Lemma update_moved p junk level h zsl A x B update (new : S) :
  owns h zsl (A ++ x :: B) -> h !! p = None -> 1 <= level <= 32 -> length update = Z.to_nat (zlevel zsl) ->
  (forall i u, update !! i = Some u -> stops (header zsl) A i u) -> (forall e, e ∈ A ++ B -> ~ same_key (e_key e) (new, e_ele x)) ->
  exists h1 zsl1 h2 zsl2 ns', zslDeleteNode h zsl (e_addr x) update = Some (h1, zsl1) /\
    zslInsert p junk level h1 zsl1 new (e_ele x) = Some (h2, zsl2) /\ owns (delete (e_addr x) h2) zsl2 ns' /\
    keys ns' = seq_insert (new, e_ele x) (keys (A ++ B)) /\ exists e, e ∈ ns' /\ e_addr e = p /\ e_key e = (new, e_ele x).
Proof.
  intros Ho Hp Hl Hlen Hst Hne. destruct Ho as [Hz Hd].
  destruct (zslDeleteNode_spec h zsl A x B update Hz) as (h1 & zsl1 & E1 & Hz1 & Hh1 & _ & Hd1); [lia|done|].
  assert (h1 !! p = None) as Hp1 by (apply not_elem_of_dom; rewrite Hd1; by apply not_elem_of_dom).
  destruct (insert_rep p junk level h1 zsl1 new (e_ele x) (A ++ B)) as (h2 & zsl2 & A' & B' & EAB & E2 & Hz2 & Hk2 & Hh2 & Hd2); try done.
  { pose proof (zr_bound _ _ _ Hz). zlen. }
  do 5 eexists. split_and!; [done..| |done|eexists; split; [apply elem_of_app; right; by left|done]].
  eapply (owns_replace h h2 zsl zsl2 A x B); try done; [congruence|by rewrite Hd2, Hd1].
Qed.

Lemma update_seq p junk level h zsl (cur new : S) (el : list Z) ns :
  owns h zsl ns -> h !! p = None -> 1 <= level <= 32 ->
  (exists e, e ∈ ns /\ same_key (e_key e) (cur, el)) -> (forall e, e ∈ ns -> e_ele e = el -> score_eq (e_score e) cur = true) ->
  exists h' zsl' q ns', zslUpdateScore p junk level h zsl cur el new = Some (h', zsl', q) /\ owns h' zsl' ns' /\
    keys ns' = seq_insert (new, el) (seq_delete (cur, el) (keys ns)) /\ exists e, e ∈ ns' /\ e_addr e = q /\ e_key e = (new, el).
Proof.
  intros Ho Hp Hl (x & Hx & Hk) Hu. pose proof (proj1 Ho) as Hz. unfold zslUpdateScore.
  destruct (find_key h zsl cur el ns Hz) as (A & B' & update & -> & HA & HB & -> & Hlen & Hst & Enx).
  cbn [mbind option_bind]. rewrite Enx. cbn [mbind option_bind]. pose proof (zr_sorted _ _ _ Hz) as Hs.
  destruct (cut_same (cur, el) A B' x Hs HA HB Hx Hk) as [B ->]. cbn [head_addr head fmap option_fmap option_map mbind option_bind].
  destruct (entry_node h zsl A x B Hz) as (n & -> & En1 & En2 & En3). cbn [mbind option_bind].
  rewrite (node_is_key cur el n x), (proj2 (same_keyb_spec _ _) Hk) by done.
  rewrite En3, (score_test h zsl A x B (fun s => score_lt s new) Hz). cbn [mbind option_bind].
  destruct (after_test h zsl A x B (fun s => score_lt new s) Hz) as [-> Haf]. cbn [mbind option_bind]. rewrite Haf. cbn [mbind option_bind].
  fold (between A new B). rewrite (seq_delete_middle (cur, el) A x B Hs Hk).
  assert (e_ele x = el) as Eel by apply Hk. rewrite <- Eel in Hu, Hk |- *.
  assert (forall e, e ∈ A ++ B -> ~ same_key (e_key e) (new, e_ele x)) as Hne.
  { intros e He [_ He']. apply (sorted_same A x B e Hs He). split; [|done].
    eapply score_eq_trans; [apply Hu; [set_solver|done]|]. rewrite score_eq_sym. apply Hk. }
  destruct (between A new B) eqn:Ebt.
  - destruct (update_in_place h zsl A x B new Ho Ebt Hne) as (h' & -> & Ho' & Hk'). cbn [mbind option_bind].
    do 4 eexists. split_and!; [done..|]. exists (with_score new x). split_and!; [set_solver|done..].
  - destruct (update_moved p junk level h zsl A x B update new Ho Hp Hl Hlen Hst Hne) as (h1 & zsl1 & h2 & zsl2 & ns' & -> & E2 & Ho' & Hk' & He').
    cbn [mbind option_bind]. rewrite En1. cbn [mbind option_bind]. rewrite E2. cbn [mbind option_bind]. do 4 eexists. by split_and!.
Qed.
End Seq.
(** C32. Ranks count the keys of the sequence from 1. The rank of an element
    that is in the list, looked up with its score, is its place, and the node
    of that rank is the node of the element; the rank of an element that is
    not in the list is 0; there is no node of a rank beyond the length. *)
Theorem zsl_ranks h zsl ns : zrep h zsl ns -> NoDup (map e_ele ns) ->
  (forall P x Q, ns = P ++ x :: Q ->
    zslGetRank h zsl (e_score x) (e_ele x) = Some (zlen P + 1) /\
    zslGetElementByRank h zsl (zlen P + 1) = Some (Some (e_addr x))) /\
  (forall s el, el ∉ map e_ele ns -> zslGetRank h zsl s el = Some 0) /\
  (forall rank, zlen ns < rank < 2 ^ 64 -> zslGetElementByRank h zsl rank = Some None).
Proof.
  intros Hz Hn. pose proof (zr_sorted _ _ _ Hz) as Hs. pose proof (zr_bound _ _ _ Hz) as Hb. split_and!.
  - intros P x Q ->. split.
    + assert (zrep h zsl ((P ++ [x]) ++ Q)) as Hz' by (by rewrite <- app_assoc).
      rewrite (rank_spec h zsl (P ++ [x]) Q); [|done|..]; [|apply Forall_forall..|by eapply last_prefix].
      * rewrite last_snoc. cbn [fmap option_fmap option_map]. rewrite bool_decide_true by done. f_equal. zlen.
      * intros e He. apply negb_true_iff. apply elem_of_app in He as [He|He]; [|apply list_elem_of_singleton in He as ->; apply key_lt_irrefl].
        apply key_lt_asym. apply (StronglySorted_app_1_elem_of before P (x :: Q)); [done..|by left].
      * intros e He. apply negb_false_iff. apply StronglySorted_app in Hs as (_ & _ & Hs). apply StronglySorted_inv in Hs as [_ Hs].
        rewrite Forall_forall in Hs. by apply Hs.
    + rewrite (element_spec h zsl _ _ Hz) by zlen. do 2 f_equal. replace (Z.to_nat (zlen P + 1 - 1)) with (length P) by (unfold zlen; lia).
      by rewrite list_lookup_middle.
  - intros s el Hel. destruct (sorted_cut (fun k => negb (key_lt (s, el) k)) ns) as (A & B & -> & HA & HB); [|done|].
    { intros e e' _ _ Hb' Hk. apply negb_true_iff in Hk. apply negb_true_iff, not_true_iff_false. intros Hk'. by rewrite (key_lt_trans _ _ _ Hk' Hb') in Hk. }
    assert (forall e, e ∈ A -> e_ele e <> el) as Hne by (intros e He <-; apply Hel; apply (list_elem_of_fmap_2 e_ele); set_solver).
    rewrite (rank_spec h zsl A B s el Hz HA HB); [rewrite bool_decide_false; [done|]|].
    + intros El. apply fmap_Some in El as (e & El & ->). apply last_Some_elem_of in El. by apply (Hne e).
    + intros P e Q -> He. destruct (Hne e); [set_solver|done].
  - intros rank Hr. rewrite (element_spec h zsl ns rank Hz) by (pose proof (zlen_nonneg ns); lia).
    rewrite lookup_ge_None_2; [done|]. unfold zlen in *. lia.
Qed.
————————
→ **Problem to work on**: Go through the entries above and report each line with the string "zrep" in it.

→ **Solution for this task**:
Theorem zsl_ranks h zsl ns : zrep h zsl ns -> NoDup (map e_ele ns) ->
    + assert (zrep h zsl ((P ++ [x]) ++ Q)) as Hz' by (by rewrite <- app_assoc).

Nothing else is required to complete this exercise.